PHP Session Management On Container Clusters

The new Store Locator Plus® SaaS platform that is launching later this month has been built from the ground-up on a modern cloud infrastructure. The new application leverages AWS Elastic Container Service which manages underlying Docker containers. This move was made in order to move toward a better continuous integration and deployment process for the application. This new configuration allows for automated building and testing of the new software as it is being updated. It also provides a managed service that automatically handles horizontal and vertical scaling across multiple application services that support the SaaS platform.

While the application is still a very monolithic design with one big code base and a database cluster, it allows for future revisions to move toward a services oriented architecture. In short, we will be able to continue our move away from WordPress As An Application Framework toward a more modern and responsive set of micro services. Each service can employ the technology best suited to the task without being locked into PHP and MySQL.

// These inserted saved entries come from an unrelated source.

Lemma refresh_key_spec r key l :
  length (refresh_key r key l) = length l /\ pend_ref <$> refresh_key r key l = pend_ref <$> l.
Proof.
  induction l as [|p l [IH1 IH2]]; [done|]. cbn [refresh_key]. unfold has_ref.
  destruct (String.eqb_spec (pend_ref p) r) as [<-|]; [done|]. split; [simpl; by rewrite IH1|by rewrite !fmap_cons, IH2].
Qed.

Lemma refresh_key_refs r key l p : p ∈ refresh_key r key l -> exists p', p' ∈ l /\ pend_ref p' = pend_ref p.
Proof.
  intros Hp. assert (H : pend_ref p ∈ pend_ref <$> refresh_key r key l) by (apply list_elem_of_fmap; eauto).
  rewrite (proj2 (refresh_key_spec r key l)) in H. apply list_elem_of_fmap in H as (p' & ? & ?). eauto.
Qed.

Lemma drop_suffix_in {A} n (l : list A) x : x ∈ drop n l -> x ∈ l.
Proof. intros H. rewrite <- (take_drop n l). apply elem_of_app. by right. Qed.

Lemma register_intent_ok i a : adapter_ok a -> adapter_ok (register_intent i a).
Proof.
  intros [Hb Hd Hp Hr]. unfold register_intent.
  destruct (String.eqb_spec (client_ref i) "") as [|Hne]; [by split|].
  case_bool_decide as Hanc; [by split|]. set (key := attribute_key _ _ _).
  destruct (existsb (has_ref (client_ref i)) (pending a)) eqn:Ex.
  - destruct (refresh_key_spec (client_ref i) key (pending a)) as [El Ef]. split; cbn; [by rewrite El|by rewrite Ef| |done].
    intros p (p' & Hin & <-)%refresh_key_refs. by apply Hp.
  - split; cbn [pending anchored_refs id_to_ref]; [|..|done].
    + rewrite length_drop. lia.
    + rewrite fmap_drop, fmap_app. eapply sublist_NoDup; [|apply sublist_drop]. cbn. apply NoDup_app. split; [done|]. split; [|by apply NoDup_singleton].
      intros r Hin Hr'. apply list_elem_of_singleton in Hr' as ->. apply list_elem_of_fmap in Hin as (p & E & Hin).
      enough (existsb (has_ref (client_ref i)) (pending a) = true) by congruence. apply existsb_exists. exists p.
      split; [by apply list_elem_of_In|]. unfold has_ref. by rewrite <- E, String.eqb_refl.
    + intros p [Hin|Hin]%drop_suffix_in%elem_of_app; [by apply Hp|]. by apply list_elem_of_singleton in Hin as ->.
Qed.

Lemma NoDup_fmap_filter {A B} (f : A -> B) (P : A -> Prop) `{!forall x, Decision (P x)} l :
  NoDup (f <$> l) -> NoDup (f <$> filter P l).
Proof.
  induction l as [|x l IH]; [done|]. cbn [fmap list_fmap]. intros [Hn Hd]%NoDup_cons. rewrite filter_cons.
  destruct (decide (P x)); [|by apply IH]. cbn. apply NoDup_cons. split; [|by apply IH].
  intros (y & E & [_ Hy]%list_elem_of_filter)%list_elem_of_fmap. apply Hn, list_elem_of_fmap. eauto.
Qed.

Lemma drop_pending_ok r a : adapter_ok a -> adapter_ok (drop_pending r a).
Proof.
  intros [Hb Hd Hp Hr]. unfold drop_pending. destruct (String.eqb r ""); [by split|]. split; cbn.
  - etransitivity; [|exact Hb]. apply length_filter.
  - by apply NoDup_fmap_filter.
  - intros p [_ Hin]%list_elem_of_filter. by apply Hp.
  - done.
Qed.

Lemma anchor_ok id r a : adapter_ok a -> adapter_ok (anchor id r a).
Proof.
  intros [Hb Hd Hp Hr]. unfold anchor, drop_pending.
  destruct (String.eqb_spec id "") as [|Hid]; [by split|]. destruct (String.eqb_spec r "") as [|Hne]; [by split|]. cbn [orb].
  split; cbn [pending anchored_refs id_to_ref].
  - etransitivity; [|exact Hb]. apply length_filter.
  - by apply NoDup_fmap_filter.
  - intros p [Hn Hin]%list_elem_of_filter. destruct (Hp p Hin) as [? ?]. split; [done|].
    unfold has_ref in Hn. destruct (String.eqb_spec (pend_ref p) r) as [|Hpr]; [done|]. set_solver.
  - intros id' r'. destruct (decide (id' = id)) as [->|].
    + rewrite lookup_insert_eq. intros [= <-]. split; [done|]. split; [done|]. set_solver.
    + rewrite lookup_insert_ne by done. intros (? & ? & ?)%Hr. split; [done|]. split; [done|]. set_solver.
Qed.

Lemma settle_refusal_ok r e a : adapter_ok a -> adapter_ok (settle_refusal r e a).
Proof. intros. unfold settle_refusal. destruct (is_ambiguous_outcome e); [done|by apply drop_pending_ok]. Qed.

Create HintDb kotak discriminated.
#[export] Hint Resolve new_adapter_ok register_intent_ok drop_pending_ok anchor_ok settle_refusal_ok : kotak.

(** ** Correlation *)

Lemma correlate_spec a0 rows l :
  forall refs a, foldl (correlate_row a0 rows) (refs, a) l =
  (refs ++ ((fun raw => if String.eqb (ref_for_id a0 (raw_order_id raw)) "" then corroborate a0 rows raw
                       else ref_for_id a0 (raw_order_id raw)) <$> l),
   foldl (fun a raw => if String.eqb (ref_for_id a0 (raw_order_id raw)) ""
                       then anchor (raw_order_id raw) (corroborate a0 rows raw) a else a) a l).
Proof.
  induction l as [|raw l IH]; intros refs a; [by rewrite app_nil_r|]. cbn [foldl fmap list_fmap]. unfold correlate_row at 2.
  destruct (String.eqb (ref_for_id a0 (raw_order_id raw)) ""); cbn [negb]; rewrite IH, <- app_assoc; done.
Qed.

(** The reference a row is published under. *)
Definition row_ref (a : KotakAdapter) (rows : list RawOrder) (raw : RawOrder) : string :=
  if String.eqb (ref_for_id a (raw_order_id raw)) "" then corroborate a rows raw else ref_for_id a (raw_order_id raw).

Lemma correlate_refs a rows : (correlate a rows).1 = row_ref a rows <$> rows.
Proof. unfold correlate. by rewrite correlate_spec. Qed.

Lemma correlate_ok a rows : adapter_ok a -> adapter_ok (correlate a rows).2.
Proof.
  unfold correlate. rewrite correlate_spec. cbn [snd]. intros Ha. generalize rows at 2. intros l.
  revert Ha. generalize a at 1 4. induction l as [|raw l IH]; intros a1 Ha; [done|]. cbn [foldl].
  apply IH. destruct (String.eqb (ref_for_id a (raw_order_id raw)) ""); auto with kotak.
Qed.

Lemma corroborate_spec a rows raw :
  corroborate a rows raw <> "" ->
  raw_malformed raw = false /\ unmatched_rows_per_key a rows (row_key raw) = 1%nat /\
  exists p, candidates_for_key a (row_key raw) = [p] /\ pend_ref p = corroborate a rows raw.
Proof.
  unfold corroborate. destruct (raw_malformed raw); [done|]. destruct (Nat.eqb_spec (unmatched_rows_per_key a rows (row_key raw)) 1) as [E|]; [|done].
  cbn [negb]. destruct (candidates_for_key a (row_key raw)) as [|p [|? ?]]; try done. intros _. eauto.
Qed.

Lemma candidate_facts a key p : candidates_for_key a key = [p] -> p ∈ pending a /\ attr_key p = key.
Proof.
  unfold candidates_for_key. intros E. assert (Hp : p ∈ [p]) by by left. rewrite <- E in Hp.
  apply list_elem_of_filter in Hp as [Hk Hin]. split; [done|]. apply Is_true_true, andb_true_iff in Hk as [_ Hk]. by apply String.eqb_eq.
Qed.

Lemma filter_two {A} (f : A -> bool) l1 x l2 y l3 :
  f x = true -> f y = true -> (2 <= length (filter f (l1 ++ x :: l2 ++ y :: l3)))%nat.
Proof.
  intros Hx Hy. rewrite filter_app, filter_cons_True by (rewrite Hx; exact I).
  rewrite filter_app, filter_cons_True by (rewrite Hy; exact I). rewrite !length_app. simpl. rewrite length_app. simpl. lia.
Qed.

(** No intent is corroborated by two rows. *)
Lemma corroborated_once a l1 r1 l2 r2 l3 :
  adapter_ok a -> let rows := l1 ++ r1 :: l2 ++ r2 :: l3 in
  ref_for_id a (raw_order_id r1) = "" -> ref_for_id a (raw_order_id r2) = "" ->
  corroborate a rows r1 <> "" -> corroborate a rows r1 <> corroborate a rows r2.
Proof.
  intros Ha rows H1 H2 Hc E. destruct (corroborate_spec a rows r1 Hc) as (_ & Hu1 & p1 & Hp1 & E1).
  rewrite E in Hc. destruct (corroborate_spec a rows r2 Hc) as (_ & _ & p2 & Hp2 & E2).
  apply candidate_facts in Hp1 as [Hin1 Hk1], Hp2 as [Hin2 Hk2].
  assert (p1 = p2) as <-.
  { apply list_elem_of_lookup in Hin1 as [i Hi], Hin2 as [j Hj].
    assert (i = j) as <-; [|congruence]. eapply NoDup_lookup; [apply (ok_distinct a Ha)|..]; rewrite list_lookup_fmap; [by rewrite Hi|].
    rewrite Hj. simpl. congruence. }
  assert (row_key r1 = row_key r2) as Hk by congruence.
  unfold unmatched_rows_per_key in Hu1.
  pose proof (filter_two (fun raw => String.eqb (ref_for_id a (raw_order_id raw)) "" && String.eqb (row_key raw) (row_key r1)) l1 r1 l2 r2 l3) as Hf.
  cbn beta in Hf. rewrite H1, H2, Hk, !String.eqb_refl in Hf. specialize (Hf eq_refl eq_refl).
  fold rows in Hf. rewrite Hk in Hu1. rewrite Hu1 in Hf. lia.
Qed.

(** What a published order says of its row. *)
Record row_published (a : KotakAdapter) (rows : list RawOrder) (raw : RawOrder) (o : Order) : Prop := {
  pub_id : broker_order_id o = raw_order_id raw;
  pub_unreadable : raw_malformed raw = true \/ raw_filled raw = None \/ (exists f, raw_filled raw = Some f /\ 0 < f /\ raw_avg raw = None) ->
                   state o = Unknown;
  pub_claim : client_ref (intent o) <> "" ->
    id_to_ref a !! raw_order_id raw = Some (client_ref (intent o))
    \/ (id_to_ref a !! raw_order_id raw = None /\ raw_malformed raw = false
        /\ unmatched_rows_per_key a rows (row_key raw) = 1%nat
        /\ exists p, candidates_for_key a (row_key raw) = [p] /\ pend_ref p = client_ref (intent o));
  pub_withheld : client_ref (intent o) = "" ->
    intent o = mkIntent "" (raw_symbol raw) Buy (quantity_of 0) (from_paise 0) None Market Intraday "";
  pub_trigger : is_Some (trigger_price (intent o)) -> order_type (intent o) = StopLoss \/ order_type (intent o) = StopLossMarket;
}.
Lemma leftover_wf : wf_disk leftover_disk.
Proof.
  intros dir F HF. cbn in HF. apply lookup_singleton_Some in HF as [<- <-]. constructor; [|constructor]. cbn [names inodes length].
  assert (K : forall n i, ({["daily.enc" := 0%nat; "daily.enc.tmp-1" := 1%nat]} : gmap string nat) !! n = Some i ->
    (n = "daily.enc" /\ i = 0%nat) \/ (n = "daily.enc.tmp-1" /\ i = 1%nat)).
  { intros n i [[<- <-]|[_ [<- <-]%lookup_singleton_Some]]%lookup_insert_Some; auto. }
  intros n i [[-> ->]|[-> ->]]%K; (split; [lia|]); intros m [[-> ?]|[-> ?]]%K; done.
Qed.

Lemma tokens_roundtrip_witness :
  load sample_key "/var/lib" None true "acc" "daily"
    (do_save sample_key "/var/lib" (mkSaveCall quiet_env "acc" "refresh" "tok-2")
      (do_save sample_key "/var/lib" (mkSaveCall quiet_env "acc" "daily" "tok-1") leftover_disk).2).2 = Ok "tok-1".
Proof.
  assert (I : forall a n t, good_iv (mkSaveCall quiet_env a n t)) by (intros a n t v Hv; by injection Hv as <-).
  pose proof (tokens_roundtrip sample_key "/var/lib" (mkSaveCall quiet_env "acc" "daily" "tok-1")
    [mkSaveCall quiet_env "acc" "refresh" "tok-2"] leftover_disk) as H.
  assert (E : (do_save sample_key "/var/lib" (mkSaveCall quiet_env "acc" "daily" "tok-1") leftover_disk).1 = Ok tt) by (vm_compute; reflexivity).
  destruct (do_save sample_key "/var/lib" (mkSaveCall quiet_env "acc" "daily" "tok-1") leftover_disk) as [r s1].
  apply H; [..|exact E].
  - exact leftover_wf.
  - apply recovered_private_temps; [exact leftover_wf|]. intros dir F HF. cbn in HF. by apply lookup_singleton_Some in HF as [<- <-].
  - by repeat constructor.
  - by repeat constructor.
Defined.
(* ===== verification/KotakSession.v ===== *)
(** * KotakSession: the three-leg Kotak login and its bundle
    (src/src/adapters/kotak/kotak_session.cpp)

    The bundle and its stored form, the three legs, establishing and the probe.
    The transport, the secret provider, parsing a body and dumping a value are
    seams; the token store is the interface [TokenVault]. *)

From S2P Require Import Prelude Errors RejectReason WireJson KiteRest KotakErrors Ledger TokenStore KiteSession.

(** ** Base64 *)

Definition kAlphabet : list ascii := chars "ABCDEFGHIJKLMNOPQRSTUVWXYZabcdefghijklmnopqrstuvwxyz0123456789+/".

(** The six bits of the triple from [shift] on. *)
Definition sextet (triple shift : Z) : ascii :=
  default "A"%char (kAlphabet !! Z.to_nat (Z.land (Z.shiftr triple shift) 63)).

Definition octet (c : ascii) : Z := Z.of_nat (nat_of_ascii c).

Fixpoint base64_chars (l : list ascii) : list ascii :=
  match l with
  | b0 :: b1 :: b2 :: rest =>
      let triple := Z.lor (Z.lor (Z.shiftl (octet b0) 16) (Z.shiftl (octet b1) 8)) (octet b2) in
      sextet triple 18 :: sextet triple 12 :: sextet triple 6 :: sextet triple 0 :: base64_chars rest
  | [b0; b1] =>
      let triple := Z.lor (Z.shiftl (octet b0) 16) (Z.shiftl (octet b1) 8) in
      [sextet triple 18; sextet triple 12; sextet triple 6; "="%char]
  | [b0] =>
      let triple := Z.lor (Z.shiftl (octet b0) 16) (Z.shiftl 0 8) in
      [sextet triple 18; sextet triple 12; "="%char; "="%char]
  | [] => []
  end.

Definition base64_encode (input : string) : string := str (base64_chars (chars input)).
(* ===== verification/Programs.v ===== *)
(** * Programs: trees of operations

    A program is a tree of operations on its surroundings, each continued with the
    answer; here for any operations and answers. The runs of a program under every
    answer, the operations it makes, and a rely-guarantee logic for programs that
    share a world. [FileOps] and [SqlOps] are the two instances. *)

From S2P Require Import Prelude.

Section Prog.
  Context {Op : Type} (answer : Op -> Type).

Inductive Prog (A : Type) :=
  | Ret (a : A)
  | Do (o : Op) (next : answer o -> Prog A).
End Prog.
Arguments Ret {Op answer A} a.
Arguments Do {Op answer A} o next.

Section Programs.
  Context {Op : Type} {answer : Op -> Type}.
  Abbreviation prog := (Prog answer).

Fixpoint seq_prog {A B} (p : prog A) (f : A -> prog B) : prog B :=
  match p with
  | Ret a => f a
  | Do o next => Do o (fun a => seq_prog (next a) f)
  end.

End Programs.

Declare Scope prog_scope.
Delimit Scope prog_scope with prog.
Notation "'let*' x := p 'in' q" := (seq_prog p (fun x => q)) (at level 200, x name, q at level 200) : prog_scope.

(** ** All the runs of a program *)

Section Runs.
  Context {Op : Type} {answer : Op -> Type}.
  Abbreviation prog := (Prog answer).


(** What happened so far, the latest last. *)
Definition Event : Type := { o : Op & answer o }.
Definition ev (o : Op) (a : answer o) : Event := existT o a.

(** [Q] holds of the events and the result of every run, whatever the answers. *)
Fixpoint all_runs {A} (p : prog A) (past : list Event) (Q : list Event -> A -> Prop) : Prop :=
  match p with
  | Ret a => Q past a
  | Do o next => forall a : answer o, all_runs (next a) (past ++ [ev o a]) Q
  end.

Lemma all_runs_seq {A B} (p : prog A) (f : A -> prog B) : forall past Q,
  all_runs (seq_prog p f) past Q <-> all_runs p past (fun past a => all_runs (f a) past Q).
Proof.
  induction p as [a|o next IH]; intros past Q; cbn [seq_prog all_runs]; [done|].
  split; intros H a; [apply IH, H|apply IH, H].
Qed.

Lemma all_runs_mono {A} (p : prog A) : forall past (Q R : list Event -> A -> Prop),
  (forall past a, Q past a -> R past a) -> all_runs p past Q -> all_runs p past R.
Proof.
  induction p as [a|o next IH]; intros past Q R H; cbn [all_runs]; [apply H|]. intros Hq a. by eapply IH.
Qed.

(** Every operation of every run satisfies [P]. *)
Fixpoint all_ops {A} (P : Op -> Prop) (p : prog A) : Prop :=
  match p with Ret _ => True | Do o next => P o /\ forall a, all_ops P (next a) end.

Lemma all_ops_seq {A B} (P : Op -> Prop) (p : prog A) (f : A -> prog B) :
  all_ops P p -> (forall a, all_ops P (f a)) -> all_ops P (seq_prog p f).
Proof. induction p as [a|o next IH]; cbn [seq_prog all_ops]; [naive_solver|]. intros [Ho Hn] Hf. split; [done|]. intros a. by apply IH. Qed.

(** What went before does not change what comes. *)
Lemma all_runs_prefix {A} (p : prog A) : forall past old Q,
  all_runs p past Q -> all_runs p (old ++ past) (fun past' a => exists new, past' = old ++ new /\ Q new a).
Proof.
  induction p as [a|o next IH]; intros past old Q; cbn [all_runs]; [intros H; by exists past|].
  intros H a. rewrite <- app_assoc. by apply IH.
Qed.

Definition op_of (e : Event) : Op := projT1 e.

Lemma all_runs_ops {A} (P : Op -> Prop) (p : prog A) : forall past,
  all_ops P p -> all_runs p past (fun past' _ => exists new, past' = past ++ new /\ Forall (fun e => P (op_of e)) new).
Proof.
  induction p as [a|o next IH]; intros past; cbn [all_ops all_runs]; [exists []; by rewrite app_nil_r|].
  intros [Ho Hn] a. eapply all_runs_mono; [|by apply IH]. intros past' _ (new & -> & Hnew). exists (ev o a :: new).
  split; [by rewrite <- app_assoc|by constructor].
Qed.

(** The events of a sequence, each part from its own start. *)
Lemma all_runs_from {A} (p : prog A) past (Q : list Event -> A -> Prop) :
  all_runs p [] (fun new a => Q (past ++ new) a) -> all_runs p past Q.
Proof.
  intros H. assert (K := all_runs_prefix p [] past _ H). rewrite app_nil_r in K. eapply all_runs_mono; [|exact K].
  by intros ? a (new & -> & ?).
Qed.

Lemma runs_then {A B} (p : prog A) (f : A -> prog B) (R : list Event -> A -> Prop) (Q : list Event -> B -> Prop) :
  all_runs p [] R -> (forall old a, R old a -> all_runs (f a) [] (fun new b => Q (old ++ new) b)) -> all_runs (seq_prog p f) [] Q.
Proof. intros Hp Hf. apply all_runs_seq. eapply all_runs_mono; [|exact Hp]. intros old a H. apply all_runs_from. by apply Hf. Qed.

Lemma runs_do {A} o (next : answer o -> prog A) (Q : list Event -> A -> Prop) :
  (forall a, all_runs (next a) [] (fun new b => Q (ev o a :: new) b)) -> all_runs (Do o next) [] Q.
Proof. intros H a. apply all_runs_from. apply H. Qed.

Lemma all_runs_and {A} (p : prog A) : forall past Q R, all_runs p past Q -> all_runs p past R -> all_runs p past (fun past a => Q past a /\ R past a).
Proof. induction p as [a|o next IH]; intros past Q R; cbn [all_runs]; [done|]. intros Hq Hr a. by apply IH. Qed.

End Runs.
Arguments Event {Op} answer.

(** ** The states a program goes through *)

Section States.
  Context {Op : Type} {answer : Op -> Type} {World : Type} (performs : forall o : Op, World -> answer o -> World -> Prop).
  Abbreviation prog := (Prog answer).

(** [I] holds after every operation of every run, where the program may be killed;
    [Q] holds at the end. *)
Fixpoint all_states {A} (p : prog A) (past : list (Event answer)) (w : World)
    (I : list (Event answer) -> World -> Prop) (Q : list (Event answer) -> World -> A -> Prop) : Prop :=
  match p with
  | Ret a => Q past w a
  | Do o next => forall a w', performs o w a w' ->
      I (past ++ [ev o a]) w' /\ all_states (next a) (past ++ [ev o a]) w' I Q
  end.

Lemma all_states_mono {A} (p : prog A) I (Q R : list (Event answer) -> World -> A -> Prop) :
  (forall past w a, Q past w a -> R past w a) -> forall past w, all_states p past w I Q -> all_states p past w I R.
Proof.
  intros H. induction p as [a|o next IH]; intros past w; cbn [all_states]; [apply H|]. intros Hq a w' Hp.
  destruct (Hq a w' Hp) as [Hi Hn]. split; [done|]. by apply IH.
Qed.

Lemma all_states_weaken {A} (p : prog A) (I J : list (Event answer) -> World -> Prop) Q :
  (forall past w, I past w -> J past w) -> forall past w, all_states p past w I Q -> all_states p past w J Q.
Proof.
  intros H. induction p as [a|o next IH]; intros past w; cbn [all_states]; [done|]. intros Hq a w' Hp.
  destruct (Hq a w' Hp) as [Hi Hn]. split; [by apply H|by apply IH].
Qed.

Lemma all_states_seq {A B} (p : prog A) (f : A -> prog B) I (Q : list (Event answer) -> World -> A -> Prop) R :
  (forall past w a, Q past w a -> all_states (f a) past w I R) ->
  forall past w, all_states p past w I Q -> all_states (seq_prog p f) past w I R.
Proof.
  intros H. induction p as [a|o next IH]; intros past w; cbn [seq_prog all_states]; [apply H|]. intros Hq a w' Hp.
  destruct (Hq a w' Hp) as [Hi Hn]. split; [done|]. by apply IH.
Qed.
End States.

(** ** Programs among other programs

    A rely-guarantee logic. [own] is what a process has to itself; [mine own w] is
    what that says of a world, and every other process must preserve it;
    [guarantee] is what an operation of this process promises the others. *)
Section RelyGuarantee.
  Context {Op : Type} {answer : Op -> Type} {World : Type} (performs : forall o : Op, World -> answer o -> World -> Prop).
  Context {Own : Type} (mine : Own -> World -> Prop) (guarantee : Own -> World -> Own -> World -> Prop).
  Abbreviation prog := (Prog answer).

(** Run whatever the others do between the operations: after each operation the
    process owns what [keep] allows and has kept its promise; it ends with what
    [post] says. *)
Fixpoint safe {A} (keep : Own -> Prop) (post : Own -> A -> Prop) (own : Own) (q : prog A) : Prop :=
  match q with
  | Ret a => post own a
  | Do o next => forall w a w', mine own w -> performs o w a w' ->
      exists own', keep own' /\ mine own' w' /\ guarantee own w own' w' /\ safe keep post own' (next a)
  end.

(** One that never harms what is owned. *)
Definition harmless (keep : Own -> Prop) (o : Op) : Prop :=
  forall own w a w', keep own -> mine own w -> performs o w a w' -> mine own w' /\ guarantee own w own w'.

Lemma safe_do {A} (keep : Own -> Prop) (post : Own -> A -> Prop) own o next :
  harmless keep o -> keep own -> (forall w a w', mine own w -> performs o w a w' -> safe keep post own (next a)) ->
  safe keep post own (Do o next).
Proof. intros Hh Hk H w a w' Hm Hp. exists own. destruct (Hh own w a w') as [? ?]; [done..|]. split_and!; [done..|]. exact (H w a w' Hm Hp). Qed.

Lemma safe_seq {A B} (keep : Own -> Prop) (mid : Own -> A -> Prop) (post : Own -> B -> Prop) (f : A -> prog B) (q : prog A) :
  (forall own a, mid own a -> safe keep post own (f a)) -> forall own, safe keep mid own q -> safe keep post own (seq_prog q f).
Proof.
  intros Hf. induction q as [a|o next IH]; intros own; cbn [seq_prog safe]; [apply Hf|]. intros H w a w' Hm Hp.
  destruct (H w a w' Hm Hp) as (own' & Hk & Hm' & Hg & Hs). exists own'. split_and!; [done..|]. by apply IH.
Qed.

(** A program of harmless operations keeps what it owns. *)
Lemma safe_harmless {A} (keep : Own -> Prop) (post : Own -> A -> Prop) own (q : prog A) : forall past,
  keep own -> all_ops (harmless keep) q -> all_runs q past (fun _ a => post own a) -> safe keep post own q.
Proof.
  induction q as [a|o next IH]; intros past Hk Ho Hr; [done|]. destruct Ho as [Ho Hn].
  apply safe_do; [done..|]. intros w a w' _ _. by eapply IH.
Qed.
End RelyGuarantee.
(** Expiries that name their months: one in 2027 is refused in January 2026, as a
    text that begins "15" before "2026"; one whose text begins with a letter never
    expires. *)
Example named_month_refused :
  let dump e := render_lines (render_line <$> [dump_header; chars <$> ["0.05"; "1"; "x"; "NFO"; "NIFTY"; "50"; e]]) in
  let resolved e := is_ok (resolve (ingest sample_master (dump e) "2026-01-05").2 "NFO" "NIFTY" expiry_day) in
  resolved "15JAN2027" = false /\ resolved "JAN2020" = true.
Proof. by vm_compute. Qed.

(** The file is written before the master counts as fresh: a refresh that
    succeeds is fresh for the rest of the UTC day, and leaves a file from which
    another process of the same broker and segment loads the same index on that
    day; one that fails leaves the master as it was and touches at most today's
    file. *)
Lemma master_refresh_persists m fetched now fault files :
  match refresh m fetched now fault files with
  | (Ok _, m', files') =>
      (forall t, t / day_ns = now / day_ns -> require_fresh m' t = Ok tt) /\
      forall m2 t, cache_dir m2 = cache_dir m -> broker m2 = broker m -> segment m2 = segment m -> t / day_ns = now / day_ns ->
        exists m2', load_cached_for m2 (today_iso t) false files' = (Ok tt, m2') /\ index m2' = index m' /\ require_fresh m2' t = Ok tt
  | (Err _, m', files') => m' = m /\ forall f, f <> cache_file_for m (today_iso now) -> files' !! f = files !! f
  end.
Proof.
  unfold refresh. destruct fetched as [csv|e]; [|done]. destruct (parse_instruments_csv csv) as [instruments|e] eqn:E; [|done].
  destruct fault; [|by split..|split; [done|]; intros f Hf; by rewrite lookup_insert_ne].
  assert (F : forall m0 t, t / day_ns = now / day_ns -> require_fresh (commit m0 instruments (today_iso now)) t = Ok tt).
  { intros m0 t Ht. unfold require_fresh, today_iso. rewrite Ht. cbn [loaded cache_date commit negb orb]. by rewrite String.eqb_refl. }
  split; [by intros t Ht; apply F|]. intros m2 t Hd Hb Hs Ht. exists (commit m2 instruments (today_iso now)).
  split; [|split; [done|by apply F]]. unfold load_cached_for, cache_file_for. rewrite Hd, Hb, Hs.
  assert (today_iso t = today_iso now) as -> by (unfold today_iso; by rewrite Ht).
  rewrite lookup_insert_eq. unfold ingest. by rewrite E.
Qed.

(** *** A cut dump is a dump *)

(** The file is written in place. A write that fails, or a process killed in the
    middle, leaves a beginning of the dump under today's name, which is accepted on
    the next start: here with a lot size of 7 instead of 75. *)
Definition lot_last_dump : string := "tick_size,instrument_token,name,exchange,tradingsymbol,expiry,lot_size" +:+ str [newline] +:+
  "0.05,2,x,NFO,NIFTY,2026-01-29,75" +:+ str [newline].
Definition lot_last_cut : string := str_take (String.length lot_last_dump - 2) lot_last_dump.

Example cut_dump_accepted :
  let '(r, m, files) := refresh sample_master (Ok lot_last_dump) expiry_day (WriteFails lot_last_cut) ∅ in
  is_ok r = false /\
  let '(r', m') := load_cached_for m "2026-01-29" false files in
  r' = Ok tt /\ require_fresh m' expiry_day = Ok tt /\
  (fun i => quantity_value (lot_size i)) <$> index m' !! ("NFO", "NIFTY") = Some 7.
Proof. vm_compute. done. Qed.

Updating the Store Locator Plus® SaaS platform to use AWS ECS is the first step toward modernizing the platform to provide an updated user experience with faster response times.

One of the challenges in running in this environment is handling the PHP session management across cluster containers. Relying solely on cookie and file based sessions will no longer work.

PHP Session Management On EC2 Clusters

The Store Locator Plus® SaaS platform has been running on a scalable cluster since it was launched nearly a decade ago. However, the legacy architecture relied on a series of individual EC2 servers each running an identical copy of the software. Since the application was running on the host operating system that basically has direct access to the rest of the cloud fabric, it allowed for shortcuts. With the legacy configuration you can get around PHP session store issues by utilizing what are essentially network-mounted disk volumes.

On the legacy cluster configuration each EC2 server that would spin up and be added to the cluster would mount a shared drive from the cloud where the session data was kept. This ensured that the right session tokens would exist when your browser connected to any server in the cluster. This is mostly stable, but not very fast. It also meant that the cloud drive was a single point of failure (though that was setup with redundancy as well) which makes the application a little more brittle than we like (though we’ve never had a session or drive loss in 10 years). Not only that, mounted network drives are SLOW. Granted a long 3 or 4 second response time isn’t much when logging in, but it can still be noticeable.

Session Management Across Cluster Containers

The new platform, however, is designed to be broken into services. Our approach starts with using ECS to spin up our host servers which also happens to run on EC2 instances. The difference with the new configuration is that each EC2 server is not running PHP and WordPress directly on the server. Instead it runs a Docker host which runs one or more containers.

For now we run a single Docker container on each EC2 instance but in the future each EC2 host will run multiple containers. One container may run the WordPress PHP part of the app, another a NodeJS service that supports specific features. This will allow us to pick from the best-implementation options and do things like run a NodeJS service in a Docker container or migrate it to a Lambda function or possibly a separate Amplify mini-app. Taking on the pain of implementing hosted ECS container clusters now means far more flexibility with future application design.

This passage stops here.